(Saved data entries)
- Opening Delimiter -

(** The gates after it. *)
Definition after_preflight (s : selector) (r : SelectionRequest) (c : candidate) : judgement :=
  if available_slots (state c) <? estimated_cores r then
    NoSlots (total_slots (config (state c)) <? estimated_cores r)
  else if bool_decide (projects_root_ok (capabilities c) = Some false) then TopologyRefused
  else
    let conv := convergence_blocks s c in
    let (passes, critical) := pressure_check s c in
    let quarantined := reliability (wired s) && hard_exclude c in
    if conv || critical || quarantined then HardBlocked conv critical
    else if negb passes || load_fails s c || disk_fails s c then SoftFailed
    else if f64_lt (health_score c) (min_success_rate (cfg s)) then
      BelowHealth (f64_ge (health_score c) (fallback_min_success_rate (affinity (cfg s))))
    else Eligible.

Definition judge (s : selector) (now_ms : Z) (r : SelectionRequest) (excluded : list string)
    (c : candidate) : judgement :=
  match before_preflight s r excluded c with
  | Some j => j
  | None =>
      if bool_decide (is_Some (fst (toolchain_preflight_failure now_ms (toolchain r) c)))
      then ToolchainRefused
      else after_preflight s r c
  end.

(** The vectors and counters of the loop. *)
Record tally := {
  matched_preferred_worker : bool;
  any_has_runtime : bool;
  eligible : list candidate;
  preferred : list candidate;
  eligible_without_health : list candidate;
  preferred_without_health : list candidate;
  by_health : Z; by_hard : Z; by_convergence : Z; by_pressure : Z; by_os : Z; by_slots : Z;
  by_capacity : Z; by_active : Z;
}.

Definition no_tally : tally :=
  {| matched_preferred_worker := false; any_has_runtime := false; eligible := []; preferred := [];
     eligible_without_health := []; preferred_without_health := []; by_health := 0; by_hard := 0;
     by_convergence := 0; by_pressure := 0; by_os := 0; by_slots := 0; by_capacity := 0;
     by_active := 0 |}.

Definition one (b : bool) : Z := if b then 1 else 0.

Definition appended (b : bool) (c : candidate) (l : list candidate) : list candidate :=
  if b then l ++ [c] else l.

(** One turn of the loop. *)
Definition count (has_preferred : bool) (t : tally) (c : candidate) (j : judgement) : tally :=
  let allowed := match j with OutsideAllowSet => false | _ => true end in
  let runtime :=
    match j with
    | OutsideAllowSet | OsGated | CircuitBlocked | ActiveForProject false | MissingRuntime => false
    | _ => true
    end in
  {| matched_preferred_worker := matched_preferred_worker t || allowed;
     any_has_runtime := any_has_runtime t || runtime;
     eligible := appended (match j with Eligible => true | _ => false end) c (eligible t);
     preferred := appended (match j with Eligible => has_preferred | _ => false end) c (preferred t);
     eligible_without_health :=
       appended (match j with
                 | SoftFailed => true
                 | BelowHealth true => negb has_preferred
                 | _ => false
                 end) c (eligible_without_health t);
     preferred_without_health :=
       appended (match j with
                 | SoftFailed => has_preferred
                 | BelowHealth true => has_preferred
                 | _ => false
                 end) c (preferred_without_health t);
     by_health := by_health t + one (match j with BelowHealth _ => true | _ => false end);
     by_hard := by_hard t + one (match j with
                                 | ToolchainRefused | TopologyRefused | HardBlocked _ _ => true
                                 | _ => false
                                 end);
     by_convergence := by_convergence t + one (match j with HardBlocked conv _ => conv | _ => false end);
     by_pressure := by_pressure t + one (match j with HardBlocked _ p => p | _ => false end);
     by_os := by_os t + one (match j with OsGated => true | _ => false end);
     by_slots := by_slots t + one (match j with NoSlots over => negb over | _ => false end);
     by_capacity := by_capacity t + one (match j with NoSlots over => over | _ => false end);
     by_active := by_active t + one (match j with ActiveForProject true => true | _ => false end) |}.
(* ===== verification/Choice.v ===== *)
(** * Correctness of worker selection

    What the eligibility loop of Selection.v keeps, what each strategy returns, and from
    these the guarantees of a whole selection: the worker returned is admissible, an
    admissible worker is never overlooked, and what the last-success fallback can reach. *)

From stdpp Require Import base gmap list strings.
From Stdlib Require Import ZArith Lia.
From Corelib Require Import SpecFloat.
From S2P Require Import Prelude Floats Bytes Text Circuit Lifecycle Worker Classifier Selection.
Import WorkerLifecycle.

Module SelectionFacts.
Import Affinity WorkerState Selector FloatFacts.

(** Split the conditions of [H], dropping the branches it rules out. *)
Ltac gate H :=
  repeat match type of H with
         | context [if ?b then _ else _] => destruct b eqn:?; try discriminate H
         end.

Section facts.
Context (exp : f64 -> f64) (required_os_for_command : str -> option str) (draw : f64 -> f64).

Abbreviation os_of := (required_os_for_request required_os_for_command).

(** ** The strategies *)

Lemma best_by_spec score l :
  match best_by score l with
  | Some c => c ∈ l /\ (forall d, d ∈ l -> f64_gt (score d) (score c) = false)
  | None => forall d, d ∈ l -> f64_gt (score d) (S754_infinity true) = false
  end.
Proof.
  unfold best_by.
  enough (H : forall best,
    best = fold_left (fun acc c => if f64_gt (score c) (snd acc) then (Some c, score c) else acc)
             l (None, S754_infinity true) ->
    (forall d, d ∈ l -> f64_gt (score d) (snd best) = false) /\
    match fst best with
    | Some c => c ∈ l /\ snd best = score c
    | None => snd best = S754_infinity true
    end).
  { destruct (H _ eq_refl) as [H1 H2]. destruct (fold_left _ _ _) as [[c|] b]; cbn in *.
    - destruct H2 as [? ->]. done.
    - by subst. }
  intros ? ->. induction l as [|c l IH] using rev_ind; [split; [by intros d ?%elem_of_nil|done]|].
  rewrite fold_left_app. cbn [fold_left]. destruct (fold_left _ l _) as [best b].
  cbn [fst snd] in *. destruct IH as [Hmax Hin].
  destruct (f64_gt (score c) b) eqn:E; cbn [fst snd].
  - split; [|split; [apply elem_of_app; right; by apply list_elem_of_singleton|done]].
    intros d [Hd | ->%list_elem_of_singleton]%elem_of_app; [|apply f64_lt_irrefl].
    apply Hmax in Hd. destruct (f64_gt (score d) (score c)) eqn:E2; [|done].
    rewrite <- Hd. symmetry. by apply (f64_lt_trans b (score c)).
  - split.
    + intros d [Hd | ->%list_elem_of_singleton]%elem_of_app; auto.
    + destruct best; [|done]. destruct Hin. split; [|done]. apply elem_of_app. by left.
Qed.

- Closing Delimiter -
- Opening Delimiter -

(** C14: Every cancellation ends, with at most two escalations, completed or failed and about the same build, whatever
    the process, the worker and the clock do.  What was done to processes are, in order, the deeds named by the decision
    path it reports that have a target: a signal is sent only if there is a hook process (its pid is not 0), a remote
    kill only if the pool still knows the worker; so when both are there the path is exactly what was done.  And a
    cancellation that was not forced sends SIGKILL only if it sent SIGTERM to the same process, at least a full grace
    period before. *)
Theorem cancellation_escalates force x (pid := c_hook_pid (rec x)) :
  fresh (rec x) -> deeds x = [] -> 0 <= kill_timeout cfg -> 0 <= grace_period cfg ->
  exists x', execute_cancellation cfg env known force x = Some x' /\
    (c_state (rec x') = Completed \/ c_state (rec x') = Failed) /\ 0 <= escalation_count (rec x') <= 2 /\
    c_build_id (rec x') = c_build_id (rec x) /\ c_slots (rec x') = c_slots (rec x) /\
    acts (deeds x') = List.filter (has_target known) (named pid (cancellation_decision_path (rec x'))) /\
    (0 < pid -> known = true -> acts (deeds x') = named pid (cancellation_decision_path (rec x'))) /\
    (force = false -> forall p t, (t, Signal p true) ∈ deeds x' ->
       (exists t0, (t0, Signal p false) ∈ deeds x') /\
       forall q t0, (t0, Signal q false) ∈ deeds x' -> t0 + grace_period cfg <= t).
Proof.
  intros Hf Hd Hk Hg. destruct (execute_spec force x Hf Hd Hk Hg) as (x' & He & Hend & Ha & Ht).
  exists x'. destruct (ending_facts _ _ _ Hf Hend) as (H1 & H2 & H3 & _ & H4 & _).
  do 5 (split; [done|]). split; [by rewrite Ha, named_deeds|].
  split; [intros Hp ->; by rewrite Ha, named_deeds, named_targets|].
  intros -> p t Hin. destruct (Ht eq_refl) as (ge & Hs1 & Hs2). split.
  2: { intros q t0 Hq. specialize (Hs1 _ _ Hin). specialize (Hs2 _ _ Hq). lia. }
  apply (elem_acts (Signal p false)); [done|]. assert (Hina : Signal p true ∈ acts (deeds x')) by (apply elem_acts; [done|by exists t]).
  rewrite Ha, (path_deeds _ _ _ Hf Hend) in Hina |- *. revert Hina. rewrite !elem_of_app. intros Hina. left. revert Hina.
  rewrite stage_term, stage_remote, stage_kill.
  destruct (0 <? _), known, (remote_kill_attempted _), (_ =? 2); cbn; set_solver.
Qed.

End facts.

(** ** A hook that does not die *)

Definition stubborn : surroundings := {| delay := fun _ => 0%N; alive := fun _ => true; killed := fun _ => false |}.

- Closing Delimiter -
- Opening Delimiter -

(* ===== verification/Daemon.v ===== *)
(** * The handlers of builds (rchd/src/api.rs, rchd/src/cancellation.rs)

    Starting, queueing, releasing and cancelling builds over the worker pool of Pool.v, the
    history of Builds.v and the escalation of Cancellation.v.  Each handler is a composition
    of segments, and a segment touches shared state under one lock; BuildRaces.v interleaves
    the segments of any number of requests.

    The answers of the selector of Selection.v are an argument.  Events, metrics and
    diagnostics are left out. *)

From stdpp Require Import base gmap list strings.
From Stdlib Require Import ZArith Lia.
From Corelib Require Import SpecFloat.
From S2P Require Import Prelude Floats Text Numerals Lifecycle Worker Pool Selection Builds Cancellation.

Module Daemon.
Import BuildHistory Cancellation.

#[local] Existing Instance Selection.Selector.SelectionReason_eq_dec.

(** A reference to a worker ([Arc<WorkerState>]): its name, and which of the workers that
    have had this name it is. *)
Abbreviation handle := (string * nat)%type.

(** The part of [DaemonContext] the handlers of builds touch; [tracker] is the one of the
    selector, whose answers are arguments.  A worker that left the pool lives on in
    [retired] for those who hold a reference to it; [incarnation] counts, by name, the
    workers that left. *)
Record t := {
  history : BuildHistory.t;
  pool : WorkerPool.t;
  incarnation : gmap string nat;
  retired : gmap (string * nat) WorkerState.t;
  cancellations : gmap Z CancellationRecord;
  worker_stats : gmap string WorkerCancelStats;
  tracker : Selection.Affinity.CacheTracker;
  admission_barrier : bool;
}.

- Closing Delimiter -

Exercise requirements:
In the entries above, find each line containing the string "allowed" and copy it.

Problem solution:
  let allowed := match j with OutsideAllowSet => false | _ => true end in
  {| matched_preferred_worker := matched_preferred_worker t || allowed;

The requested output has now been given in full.